今まで見た街の中ではやや狭いが、それでも探し物をするには広すぎる。
取りあえず定番の酒場だな。
「人気のない場所が知りたいだ?」
「あぁ、人が寄り付かないような所だとなおいいな」
場所は変わって酒場。
休憩を兼ねて店主にそんな事を訪ねてみた。
最初は「何だこいつ?」といった顔で見てきたが、俺が金貨をカウンターに置くと態度が変わって饒舌に話し始めた。
「人が寄り付かない場所ねぇ…街の外れは空き家が多い。あの辺りなら人は少ねぇぞ?ただ、聖騎士が定期的に巡回してるから何かやらかすなら向いてねぇな」
そこはもう見た。
「なら何かやらかすのに向いている所は?」
「おいおい。やばい話じゃないだろうな」
俺は首のプレートを見せる。
「これ絡みだ」
店主は「あぁ」と納得した顔をする。
「そうだな…地下とかどうだ?」
「地下?遺跡の事か?」
「いや、そっちじゃない。街の真下だ」
店主は下を指差す。
下?何かあるのか?
「地下に水脈があってな。そこから井戸に水を引き込んでるんだが、その引き込み口は結構広いらしいぜ?」
ふむ。
「ただな、雨やらで水源が増水した場合、引き込み口が水で埋まるから何時でも使えるって訳じゃないから微妙な所だがな」
店主は「うーむ」と頭を捻る。
「後は……悪い。

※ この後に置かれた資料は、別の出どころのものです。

Lemma read_message_does e a n : receiving a = true -> forall s p y,
  safe s -> ends s e = Some p -> reading p = true -> in_active p = true ->
  upipes s !! inpipe p = Some (Normal y) -> (length (Yp.flushed y) <= n)%nat ->
  runs (read_message n e) s (fun s' _ => tc (trans e a) s s').
Proof.
  intros Ga. induction n as [|n IH]; intros s p y S E Hr Hi Ey Hn; cbn [read_message];
    rthis E; apply runs_bind; destruct (Yp.flushed y) as [|m l] eqn:Ef; simpl in Hn; try lia.
  1, 2: apply (runs_call _ _ _ _ _ s _ Ey (read_none y Ef)); rupd; apply runs_ret;
        apply tc_once; apply (tr_sleep e a s _ p y); [done..|]; effs.
  apply (runs_call _ _ _ _ _ s _ Ey (read_done y m l Ef)). destruct (is_credential m) eqn:Hc.
  { rupd. apply runs_bind. apply runs_close.
    set (s1 := with_closed _ _). assert (Ht : trans e a s s1).
    { apply (tr_credential e a s s1 p y m l); [done..|]. effs. }
    eapply runs_mono; [apply (IH s1 (set_credential (msg_data m) p) (tail_read y l))|]; try done.
    - by apply (trans_safe e a s).
    - simpl. by rewrite upd_at_same.
    - simpl. apply lookup_insert_eq.
    - simpl. lia.
    - intros s' x Hs. by apply tc_l with s1. }
  destruct (is_delimiter m) eqn:Hd.
  { apply runs_bind. eapply (delimiter_runs e a s _ p y m l); [done..| |].
    - effs.
    - intros s' Ht. apply runs_ret. by apply tc_once. }
  destruct (peer_alive s e p S E (reading_not_acked p Hr)) as [q Eq].
  assert (Hk : forall s1, eff s s1 e (Some (set_counts (taken m (counts p)) p)) (mail s e) []
      (<[inpipe p := Normal (tail_read y l)]> (upipes s)) ->
    runs (let! p := this e in
      (if (0 <? lwm (counts p)) && (msgs_read (counts p) mod lwm (counts p) =? 0)
       then send e (activate_write (msgs_read (counts p))) else sret tt) ;;; sret (Some m)) s1
     (fun s' _ => tc (trans e a) s s')).
  { intros s1 [F1 F2 F3 F4 F5 F6]. rewrite app_nil_r in F4. rthis F1. apply runs_bind.
    apply (credit_runs e s1 _ q); [by rewrite F2|]. intros s' G1 G2 G3 G4 G5. apply runs_ret. apply tc_once.
    apply (tr_take e a s s' p y m l); [done..|]. split; rewrite ?G1, ?G2, ?G3, ?G4, ?G5, ?F2, ?F4; done. }
  apply runs_bind. unfold taken, counted in Hk. destruct (negb (has_more m) && negb (is_routing_id m)).
  - rupd. apply Hk. effs.
  - apply runs_ret. apply Hk. rewrite set_counts_id. effs.
Qed.

Lemma read_does e a s p : receiving a = true -> safe s -> ends s e = Some p -> does e a (read e) s.
Proof.
  intros Ga S E. unfold does, read. rthis E.
  destruct (in_active p) eqn:Hi; simpl; [|by apply runs_ret].
  destruct (reading p) eqn:Hr; simpl; [|by apply runs_ret].
  destruct (in_valid s e p S E) as (y & Ey & Hy). apply runs_bind. apply (runs_unread _ y); [done|].
  eapply runs_mono; [by apply (read_message_does e a _ Ga s p y)|]. intros s' x. apply tc_rtc.
Qed.

Lemma check_write_runs e a s p (Q : sys -> bool -> Prop) :
  sending a = true -> safe s -> ends s e = Some p ->
  (state p = active -> out_active p = true -> check_hwm p = true -> Q s true) ->
  (forall s', rtc (trans e a) s s' -> Q s' false) ->
  runs (check_write e) s Q.
Proof.
  intros Ga S E Ht Hf. unfold check_write. rthis E.
  destruct (out_active p) eqn:Ho; simpl; [|by apply runs_ret, Hf].
  destruct (bool_decide_reflect (state p = active)) as [Hs|Hs]; simpl; [|by apply runs_ret, Hf].
  destruct (check_hwm p) eqn:Hh; simpl; [by apply runs_ret, Ht|].
  rupd. apply runs_ret, Hf, rtc_once. apply (tr_block e a s _ p); [done..|]. effs.
Qed.

Lemma write_does e s p c m : safe s -> ends s e = Some p -> does e (Write c m) (write c e m) s.
Proof.
  intros S E. unfold does, write. apply runs_bind. apply (check_write_runs e (Write c m) s p); [done..| |].
  2: { intros s' Ht. simpl. by apply runs_ret. }
  intros Hs Ho Hh. simpl. rthis E.
  destruct (out_some s e p S E) as [o Eo]; [simpl; by rewrite Hs|].
  apply runs_bind. apply (runs_lift _ o); [by rewrite Eo|].
  destruct (out_valid s e p o S E Eo) as (z & Ez & Hz).
  apply runs_bind. apply runs_bind. eapply runs_call; [exact Ez|reflexivity|].
  apply runs_ret. apply runs_bind. destruct (negb (has_more m) && negb (is_routing_id m)) eqn:Ec.
  - rupd. apply runs_ret, rtc_once. apply (tr_write e c m s _ p o z); [done..|].
    unfold wrote, counted. rewrite Ec. effs.
  - apply runs_ret. apply runs_ret, rtc_once. apply (tr_write e c m s _ p o z); [done..|].
    unfold wrote, counted. rewrite Ec, set_counts_id. effs.
Qed.

(** Dropping the unfinished message, then writing and flushing the delimiter. *)
Lemma delimit_runs e c s p q o z (Q : sys -> unit -> Prop) :
  ends s e = Some p -> ends s (negb e) = Some q -> state p <> term_ack_sent -> outpipe p = Some o ->
  upipes s !! o = Some (Normal z) -> Forall (fun m => has_more m = true) (Yp.partial z) ->
  (forall s', eff s s' e (Some p) (mail s e) (wake z) (<[o := Normal (delimited z)]> (upipes s)) -> Q s' tt) ->
  runs (rollback e ;;; up_write c o msg_delimiter false ;;; flush e) s Q.
Proof.
  intros E Eq Hs Eo Ez Hz HQ. apply runs_bind. unfold rollback. rthis E. rewrite Eo.
  apply runs_bind. apply (runs_partial o z); [done|].
  apply (unwrite_all_runs o z); [done..|]. intros s1 (E1 & E2 & E3 & E4).
  apply runs_bind. apply runs_bind.
  eapply (runs_call o _ (Normal (emptied z))); [by rewrite E3, lookup_insert_eq|reflexivity|].
  apply runs_ret. unfold flush. rthis ltac:(constr:(eq_trans (f_equal (fun g => g e) E1) E)).
  rewrite bool_decide_eq_false_2 by done. rewrite Eo. apply runs_bind.
  eapply (runs_call o _ _ (negb (Yp.asleep z)) (Normal (delimited z))); [simpl; apply lookup_insert_eq| |].
  { simpl. unfold Yp.s_flush, Yp.s_write, delimited. simpl. by destruct (Yp.complete z ++ [msg_delimiter]) eqn:Ec; [destruct (Yp.complete z)|]. }
  rewrite negb_involutive. unfold wake in HQ. destruct (Yp.asleep z).
  - eapply runs_send; [simpl; rewrite E1; exact Eq|]. apply HQ. split; simpl;
      rewrite ?upd_at_same, ?upd_at_self, ?E1, ?E2, ?E3, ?insert_insert_eq; done.
  - apply runs_ret. apply HQ. split; simpl; rewrite ?E1, ?E2, ?E3, ?insert_insert_eq, ?app_nil_r; done.
Qed.

(** Asking the peer to terminate. *)
Lemma request_runs e a c d s p :
  terminating a = true -> safe s -> ends s e = Some p -> state p = active \/ state p = delimiter_received ->
  runs (send e pipe_term ;;; upd e (set_state term_req_sent1) ;;;
        upd e (set_out_active false) ;;;
        let! p := this e in
        match outpipe p with
        | None => sret tt
        | Some o => rollback e ;;; up_write c o msg_delimiter false ;;; flush e
        end) (with_end e (Some (set_delay d p)) s) (fun s' _ => rtc (trans e a) s s').
Proof.
  intros Ga S E Hs. assert (Hp : sphase (Some p) = 0%nat) by (destruct Hs as [Hs|Hs]; simpl; by rewrite Hs).
  destruct (peer_alive s e p S E ltac:(lia)) as [q Eq]. destruct (out_some s e p S E ltac:(lia)) as [o Eo].
  destruct (out_valid s e p o S E Eo) as (z & Ez & Hz).
  rsend Eq. rupd. rupd. rthis'. cbn [outpipe set_out_active set_state set_delay]. rewrite Eo.
  eapply (delimit_runs e c _ _ q o z); [simpl; by rewrite upd_at_same|simpl; by rewrite !upd_at_peer|done|done|done|done|].
  intros s' [F1 F2 F3 F4 F5 F6]. apply rtc_once. apply (tr_terminate e a s s' p o z d); [done..|].
  simpl in F2, F3, F4, F5. rewrite ?upd_at_peer, ?upd_at_same, ?upd_at_self in *.
  split; try done. by rewrite F4, <- app_assoc.
Qed.

Lemma terminate_does e c d s p :
  safe s -> ends s e = Some p -> does e (Terminate c d) (terminate c d e) s.
Proof.
  intros S E. unfold does, terminate. rupd. rthis'. cbn [state set_delay delay].
  assert (Htouch : trans e (Terminate c d) s (with_end e (Some (set_delay d p)) s)).
  { apply (tr_touch e _ s _ p d (credential p)); [done|done|].
    replace (set_credential (credential p) p) with p by (by destruct p). effs. }
  destruct (state p) eqn:Es; try (by apply runs_ret, rtc_once).
  - apply (request_runs e (Terminate c d) c d s p eq_refl S E). by left.
  - apply (request_runs e (Terminate c d) c d s p eq_refl S E). by right.
  - assert (Hp : sphase (Some p) = 0%nat) by (simpl; by rewrite Es).
    destruct (peer_alive s e p S E ltac:(lia)) as [q Eq]. destruct (out_some s e p S E ltac:(lia)) as [o Eo].
    destruct (out_valid s e p o S E Eo) as (z & Ez & Hz). destruct d; simpl.
    + rupd. rthis'. cbn [outpipe set_out_active set_delay]. rewrite Eo.
      eapply (delimit_runs e c _ _ q o z); [simpl; by rewrite upd_at_same|simpl; by rewrite !upd_at_peer|simpl; by rewrite Es|done|done|done|].
      intros s' [F1 F2 F3 F4 F5 F6]. apply rtc_once. apply (tr_terminate_waiting e _ s s' p o z true); [done..|].
      simpl in F2, F3, F4, F5. rewrite ?upd_at_peer in *. by split.
    + apply runs_bind. unfold rollback. rthis'. cbn [outpipe set_delay]. rewrite Eo. apply runs_bind. apply (runs_partial o z); [done|].
      apply (unwrite_all_runs o z); [done..|]. intros s1 (E1 & E2 & E3 & E4). simpl in E1, E2, E3, E4.
      apply runs_bind. eapply runs_upd; [rewrite E1; apply upd_at_same|].
      apply runs_bind. eapply runs_send; [simpl; rewrite E1, !upd_at_peer; exact Eq|].
      rupd. rupd. rthis'. cbn [outpipe set_out_active set_delay set_state set_outpipe]. apply runs_ret, rtc_once.
      apply (tr_give_up e _ s _ p o z); [done..|]. split; simpl; rewrite ?upd_at_same, ?upd_at_self, ?upd_at_peer, ?E1, ?E2, ?E3, ?upd_at_peer; done.
Qed.

Lemma hiccup_does e s p : safe s -> ends s e = Some p -> does e Hiccup (hiccup e) s.
Proof.
  intros S E. unfold does, hiccup. rthis E.
  destruct (bool_decide_reflect (state p = active)) as [Hs|Hs]; simpl; [|by apply runs_ret].
  destruct (peer_alive s e p S E) as [q Eq]; [simpl; by rewrite Hs|].
  destruct (end_ok s e p S E) as (_ & Hc & _). rewrite Hc.
  apply runs_bind. eexists _, _. split; [reflexivity|]. simpl.
  rupd. rupd. rsend Eq. apply rtc_once. eapply (tr_hiccup e s _ p); simpl; rewrite ?upd_at_same, ?upd_at_self, ?upd_at_peer; done.
Qed.

Lemma set_marks_does e a f s p :
  match a with SetHwms _ _ | SetHwmsBoost _ _ => True | _ => False end ->
  ends s e = Some p ->
  (forall c : flow, msgs_read (f c) = msgs_read c /\ msgs_written (f c) = msgs_written c /\ peers_msgs_read (f c) = peers_msgs_read c) ->
  does e a (upd e (fun p => set_counts (f (counts p)) p)) s.
Proof.
  intros Ha E Hf. unfold does. rupd. apply rtc_once. destruct (Hf (counts p)) as (H1 & H2 & H3).
  apply (tr_marks e a s _ p (hwm (f (counts p))) (lwm (f (counts p))) (inhwmboost (f (counts p))) (outhwmboost (f (counts p)))); [done..|].
  rewrite <- H1, <- H2, <- H3. replace (Flow _ _ _ _ _ _ _) with (f (counts p)) by (by destruct (f (counts p))). effs.
Qed.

これ以上は出てこないな」
「いや、充分だ」
少なくとも地下は見ていないから収穫はあったな。
「…流石にこれだけで金貨は貰いすぎだ。何か食って行けよ」
「では、お言葉に甘えてごちそうになろう」
昨日食った料理程ではないが、量も味も悪くなかった。
店を出た後、手近な井戸を覗き込んでみたが結構な量の水が底で流れている。
俺は周囲を見回して、誰にも見られていない事を確かめると井戸に飛び込んだ。
そして着水。
水はかなり深く、俺でも足が付かないほどだった。大体、2.5~3m程か?
井戸の底で目を凝らす。
見た感じ井戸の底は引き込み口…と言うよりは回廊のようになっており水が流れている。
俺は流れに乗って回廊を進む。
流されながら回廊をよく観察する。
なるほど、確かに水さえなければ隠れるには良いかもしれんな。
俺は水中を漂いながら胡坐をかく。
途中、回廊が分かれたりしていたが最終的には同じ流れに合流するようだ。
朧気ながら回廊の構造を掴んだ所で更に広い所に出た。
…あ、しまった。
瞬間、引っ張られるような感触がして一気に流されて、気が付けば川で浮かんでいた。
俺は川から出ると現在地を確認する。
少し離れた所にオールディアが見えた。
…結構流されたな。
流され過ぎて回廊を抜けて水脈まで行ってしまったらしい。
結局、井戸の底も空振りか。
取りあえず街に戻って他を当たるか…それにしてもあの黒ローブどこに隠れたんだ?
…井戸の底はいい線行ってると思ったんだがな。
俺は首を傾げながら街へ足を向けた。